Work instructions
Filter the entries for lines with the word "zeta".

Input
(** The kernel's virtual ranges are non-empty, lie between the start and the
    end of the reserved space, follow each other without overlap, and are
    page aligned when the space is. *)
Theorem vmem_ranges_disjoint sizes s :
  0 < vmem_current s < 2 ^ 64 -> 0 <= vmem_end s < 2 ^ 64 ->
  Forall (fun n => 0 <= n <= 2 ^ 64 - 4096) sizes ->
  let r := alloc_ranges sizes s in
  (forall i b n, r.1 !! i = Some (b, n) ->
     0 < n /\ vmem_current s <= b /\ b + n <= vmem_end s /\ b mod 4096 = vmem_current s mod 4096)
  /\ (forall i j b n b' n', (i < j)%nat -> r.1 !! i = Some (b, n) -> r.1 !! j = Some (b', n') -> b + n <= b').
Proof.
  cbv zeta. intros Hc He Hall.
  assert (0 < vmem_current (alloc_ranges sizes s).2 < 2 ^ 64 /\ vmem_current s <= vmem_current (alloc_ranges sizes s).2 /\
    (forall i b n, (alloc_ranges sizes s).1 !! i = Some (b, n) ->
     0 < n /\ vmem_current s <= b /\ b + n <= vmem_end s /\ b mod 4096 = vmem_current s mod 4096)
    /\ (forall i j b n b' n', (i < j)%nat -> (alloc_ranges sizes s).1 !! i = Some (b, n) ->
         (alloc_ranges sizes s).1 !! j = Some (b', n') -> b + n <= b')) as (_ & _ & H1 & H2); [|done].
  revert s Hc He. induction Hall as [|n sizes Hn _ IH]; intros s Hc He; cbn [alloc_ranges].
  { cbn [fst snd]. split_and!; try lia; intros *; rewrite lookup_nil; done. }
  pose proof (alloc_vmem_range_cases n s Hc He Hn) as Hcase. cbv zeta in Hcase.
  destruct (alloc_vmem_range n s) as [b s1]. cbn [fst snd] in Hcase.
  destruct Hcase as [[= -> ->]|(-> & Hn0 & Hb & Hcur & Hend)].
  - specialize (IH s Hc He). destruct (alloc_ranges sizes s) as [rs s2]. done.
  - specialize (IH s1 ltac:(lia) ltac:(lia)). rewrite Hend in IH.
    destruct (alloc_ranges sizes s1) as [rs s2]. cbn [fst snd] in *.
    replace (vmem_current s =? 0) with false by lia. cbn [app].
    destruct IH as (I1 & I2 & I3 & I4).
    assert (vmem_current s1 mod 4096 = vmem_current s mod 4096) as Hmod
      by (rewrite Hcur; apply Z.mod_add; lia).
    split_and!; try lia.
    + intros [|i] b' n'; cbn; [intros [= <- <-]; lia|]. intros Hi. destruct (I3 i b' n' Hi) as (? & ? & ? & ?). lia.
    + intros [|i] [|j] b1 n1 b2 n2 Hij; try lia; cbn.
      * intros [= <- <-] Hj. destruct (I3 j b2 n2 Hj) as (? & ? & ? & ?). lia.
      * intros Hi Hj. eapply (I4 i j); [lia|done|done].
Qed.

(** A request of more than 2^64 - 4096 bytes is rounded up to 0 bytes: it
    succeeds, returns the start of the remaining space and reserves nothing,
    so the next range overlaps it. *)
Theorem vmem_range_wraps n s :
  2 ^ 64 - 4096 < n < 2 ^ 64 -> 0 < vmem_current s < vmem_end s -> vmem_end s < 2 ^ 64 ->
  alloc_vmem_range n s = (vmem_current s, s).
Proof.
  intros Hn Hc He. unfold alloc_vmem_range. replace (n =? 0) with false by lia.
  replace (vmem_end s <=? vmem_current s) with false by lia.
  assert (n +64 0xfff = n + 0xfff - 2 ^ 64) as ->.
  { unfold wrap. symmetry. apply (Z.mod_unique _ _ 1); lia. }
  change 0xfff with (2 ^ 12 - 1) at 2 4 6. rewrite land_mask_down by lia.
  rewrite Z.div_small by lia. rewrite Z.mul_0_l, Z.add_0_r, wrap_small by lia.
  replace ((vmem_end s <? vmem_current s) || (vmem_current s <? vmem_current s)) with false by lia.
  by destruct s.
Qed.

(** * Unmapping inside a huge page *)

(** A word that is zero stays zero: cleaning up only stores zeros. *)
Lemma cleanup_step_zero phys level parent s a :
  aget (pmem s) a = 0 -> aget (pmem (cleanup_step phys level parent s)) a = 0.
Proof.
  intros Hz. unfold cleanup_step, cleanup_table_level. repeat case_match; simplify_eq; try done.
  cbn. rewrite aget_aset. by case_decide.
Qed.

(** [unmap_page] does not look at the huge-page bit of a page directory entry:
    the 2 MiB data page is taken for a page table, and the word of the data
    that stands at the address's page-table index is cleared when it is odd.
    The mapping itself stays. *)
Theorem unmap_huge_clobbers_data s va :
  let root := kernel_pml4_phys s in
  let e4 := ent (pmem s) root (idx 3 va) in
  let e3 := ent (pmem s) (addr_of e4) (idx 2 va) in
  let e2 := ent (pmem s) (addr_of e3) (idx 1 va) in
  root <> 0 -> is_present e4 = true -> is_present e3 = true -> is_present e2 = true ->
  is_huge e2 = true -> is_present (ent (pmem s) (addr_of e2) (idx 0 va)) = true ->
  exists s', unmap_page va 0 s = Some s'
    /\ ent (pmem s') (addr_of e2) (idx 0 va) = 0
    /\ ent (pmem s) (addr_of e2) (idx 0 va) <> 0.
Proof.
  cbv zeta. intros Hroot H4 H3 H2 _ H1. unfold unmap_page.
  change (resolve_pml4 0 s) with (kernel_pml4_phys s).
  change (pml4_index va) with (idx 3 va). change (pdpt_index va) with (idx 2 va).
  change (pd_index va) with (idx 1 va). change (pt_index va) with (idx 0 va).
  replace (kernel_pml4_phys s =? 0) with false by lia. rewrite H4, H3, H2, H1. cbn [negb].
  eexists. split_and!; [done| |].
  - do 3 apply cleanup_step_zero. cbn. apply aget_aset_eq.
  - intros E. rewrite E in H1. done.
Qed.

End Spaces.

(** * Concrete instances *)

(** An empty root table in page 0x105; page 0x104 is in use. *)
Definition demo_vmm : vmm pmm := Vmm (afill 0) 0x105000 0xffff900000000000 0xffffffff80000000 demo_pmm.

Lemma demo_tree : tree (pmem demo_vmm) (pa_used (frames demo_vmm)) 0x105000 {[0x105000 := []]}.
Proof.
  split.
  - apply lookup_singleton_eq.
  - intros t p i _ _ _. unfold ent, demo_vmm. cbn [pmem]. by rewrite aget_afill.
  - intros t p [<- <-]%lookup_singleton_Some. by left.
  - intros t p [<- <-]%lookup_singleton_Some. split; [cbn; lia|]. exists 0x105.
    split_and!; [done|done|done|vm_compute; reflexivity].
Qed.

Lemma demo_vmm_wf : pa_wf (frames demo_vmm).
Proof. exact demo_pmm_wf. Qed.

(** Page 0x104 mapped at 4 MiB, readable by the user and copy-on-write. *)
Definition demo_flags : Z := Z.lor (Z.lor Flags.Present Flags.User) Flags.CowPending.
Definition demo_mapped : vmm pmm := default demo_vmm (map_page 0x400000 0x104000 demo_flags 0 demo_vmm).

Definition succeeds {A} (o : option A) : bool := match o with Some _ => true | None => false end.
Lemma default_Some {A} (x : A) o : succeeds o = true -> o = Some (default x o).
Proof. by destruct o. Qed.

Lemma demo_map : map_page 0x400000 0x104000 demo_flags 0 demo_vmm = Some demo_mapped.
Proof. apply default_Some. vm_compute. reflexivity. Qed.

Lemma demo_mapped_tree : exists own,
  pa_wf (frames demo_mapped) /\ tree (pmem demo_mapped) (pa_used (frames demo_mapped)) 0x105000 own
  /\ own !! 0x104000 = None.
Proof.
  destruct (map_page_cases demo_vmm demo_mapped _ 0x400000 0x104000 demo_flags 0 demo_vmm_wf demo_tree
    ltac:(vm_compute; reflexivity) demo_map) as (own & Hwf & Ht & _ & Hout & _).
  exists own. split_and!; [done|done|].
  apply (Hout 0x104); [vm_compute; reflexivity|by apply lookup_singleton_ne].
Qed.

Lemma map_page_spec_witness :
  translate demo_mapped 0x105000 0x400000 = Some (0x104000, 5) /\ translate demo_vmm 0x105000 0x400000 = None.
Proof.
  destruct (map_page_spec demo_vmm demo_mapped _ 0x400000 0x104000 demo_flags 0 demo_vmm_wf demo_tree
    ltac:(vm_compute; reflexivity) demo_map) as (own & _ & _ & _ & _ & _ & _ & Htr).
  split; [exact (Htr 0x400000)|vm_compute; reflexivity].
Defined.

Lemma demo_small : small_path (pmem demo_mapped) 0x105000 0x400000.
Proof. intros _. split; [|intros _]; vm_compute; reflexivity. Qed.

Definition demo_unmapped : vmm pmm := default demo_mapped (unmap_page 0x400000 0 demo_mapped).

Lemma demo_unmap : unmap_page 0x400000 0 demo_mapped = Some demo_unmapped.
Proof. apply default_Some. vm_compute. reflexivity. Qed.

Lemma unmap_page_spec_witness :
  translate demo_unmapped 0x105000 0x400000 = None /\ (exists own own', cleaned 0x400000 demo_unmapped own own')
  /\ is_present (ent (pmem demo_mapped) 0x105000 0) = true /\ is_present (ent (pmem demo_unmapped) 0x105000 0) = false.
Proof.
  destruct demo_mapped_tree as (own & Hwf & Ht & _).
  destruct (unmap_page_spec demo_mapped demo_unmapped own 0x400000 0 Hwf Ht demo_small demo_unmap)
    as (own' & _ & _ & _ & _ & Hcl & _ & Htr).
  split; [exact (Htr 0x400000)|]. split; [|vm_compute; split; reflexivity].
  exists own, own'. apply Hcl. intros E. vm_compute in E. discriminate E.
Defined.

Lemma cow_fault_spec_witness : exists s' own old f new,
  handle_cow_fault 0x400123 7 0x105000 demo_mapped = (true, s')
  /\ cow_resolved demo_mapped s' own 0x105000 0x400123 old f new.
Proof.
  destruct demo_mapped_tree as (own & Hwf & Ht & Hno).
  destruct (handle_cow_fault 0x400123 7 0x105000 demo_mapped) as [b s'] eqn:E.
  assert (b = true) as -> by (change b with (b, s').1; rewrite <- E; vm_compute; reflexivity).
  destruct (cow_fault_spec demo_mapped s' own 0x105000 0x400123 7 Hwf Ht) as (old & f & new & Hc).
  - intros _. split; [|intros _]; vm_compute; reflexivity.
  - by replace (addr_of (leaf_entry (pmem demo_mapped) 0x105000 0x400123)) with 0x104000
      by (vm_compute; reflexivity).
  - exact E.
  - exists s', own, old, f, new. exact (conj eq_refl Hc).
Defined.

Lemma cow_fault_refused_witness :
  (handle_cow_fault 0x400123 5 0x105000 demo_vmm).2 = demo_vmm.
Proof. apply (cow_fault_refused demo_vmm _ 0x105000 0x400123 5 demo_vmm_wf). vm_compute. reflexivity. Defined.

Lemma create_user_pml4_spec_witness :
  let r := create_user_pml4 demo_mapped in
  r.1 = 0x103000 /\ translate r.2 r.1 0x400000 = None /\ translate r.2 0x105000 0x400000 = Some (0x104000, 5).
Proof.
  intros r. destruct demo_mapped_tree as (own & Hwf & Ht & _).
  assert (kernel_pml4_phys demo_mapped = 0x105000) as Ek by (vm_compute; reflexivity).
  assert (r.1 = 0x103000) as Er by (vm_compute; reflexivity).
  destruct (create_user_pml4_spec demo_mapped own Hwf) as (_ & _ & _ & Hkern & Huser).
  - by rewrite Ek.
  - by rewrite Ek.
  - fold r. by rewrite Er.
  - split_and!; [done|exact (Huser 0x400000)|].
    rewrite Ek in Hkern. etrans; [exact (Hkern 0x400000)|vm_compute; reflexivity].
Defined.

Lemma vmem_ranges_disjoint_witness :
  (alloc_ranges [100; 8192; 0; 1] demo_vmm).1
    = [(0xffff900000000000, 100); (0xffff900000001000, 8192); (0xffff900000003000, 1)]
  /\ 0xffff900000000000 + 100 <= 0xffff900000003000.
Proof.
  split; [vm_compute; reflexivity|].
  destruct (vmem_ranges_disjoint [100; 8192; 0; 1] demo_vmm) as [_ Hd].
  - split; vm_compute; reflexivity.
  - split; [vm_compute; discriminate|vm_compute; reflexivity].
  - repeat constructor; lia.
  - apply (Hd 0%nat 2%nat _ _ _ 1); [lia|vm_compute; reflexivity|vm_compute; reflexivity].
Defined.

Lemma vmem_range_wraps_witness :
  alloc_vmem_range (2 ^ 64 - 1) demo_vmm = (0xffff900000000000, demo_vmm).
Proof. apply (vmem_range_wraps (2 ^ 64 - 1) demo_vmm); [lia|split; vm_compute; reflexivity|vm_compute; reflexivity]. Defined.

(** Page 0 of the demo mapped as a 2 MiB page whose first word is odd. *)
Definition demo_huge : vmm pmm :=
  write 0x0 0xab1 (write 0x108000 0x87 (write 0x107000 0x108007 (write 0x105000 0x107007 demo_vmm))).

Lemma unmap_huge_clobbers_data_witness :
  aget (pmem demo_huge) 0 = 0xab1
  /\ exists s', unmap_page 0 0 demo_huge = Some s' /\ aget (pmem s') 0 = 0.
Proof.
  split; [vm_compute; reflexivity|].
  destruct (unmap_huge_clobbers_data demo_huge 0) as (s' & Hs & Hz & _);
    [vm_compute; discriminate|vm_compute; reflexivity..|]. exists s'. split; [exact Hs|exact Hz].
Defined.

Reply to the exercise
  cbv zeta. intros Hc He Hall.
  pose proof (alloc_vmem_range_cases n s Hc He Hn) as Hcase. cbv zeta in Hcase.
  cbv zeta. intros Hroot H4 H3 H2 _ H1. unfold unmap_page.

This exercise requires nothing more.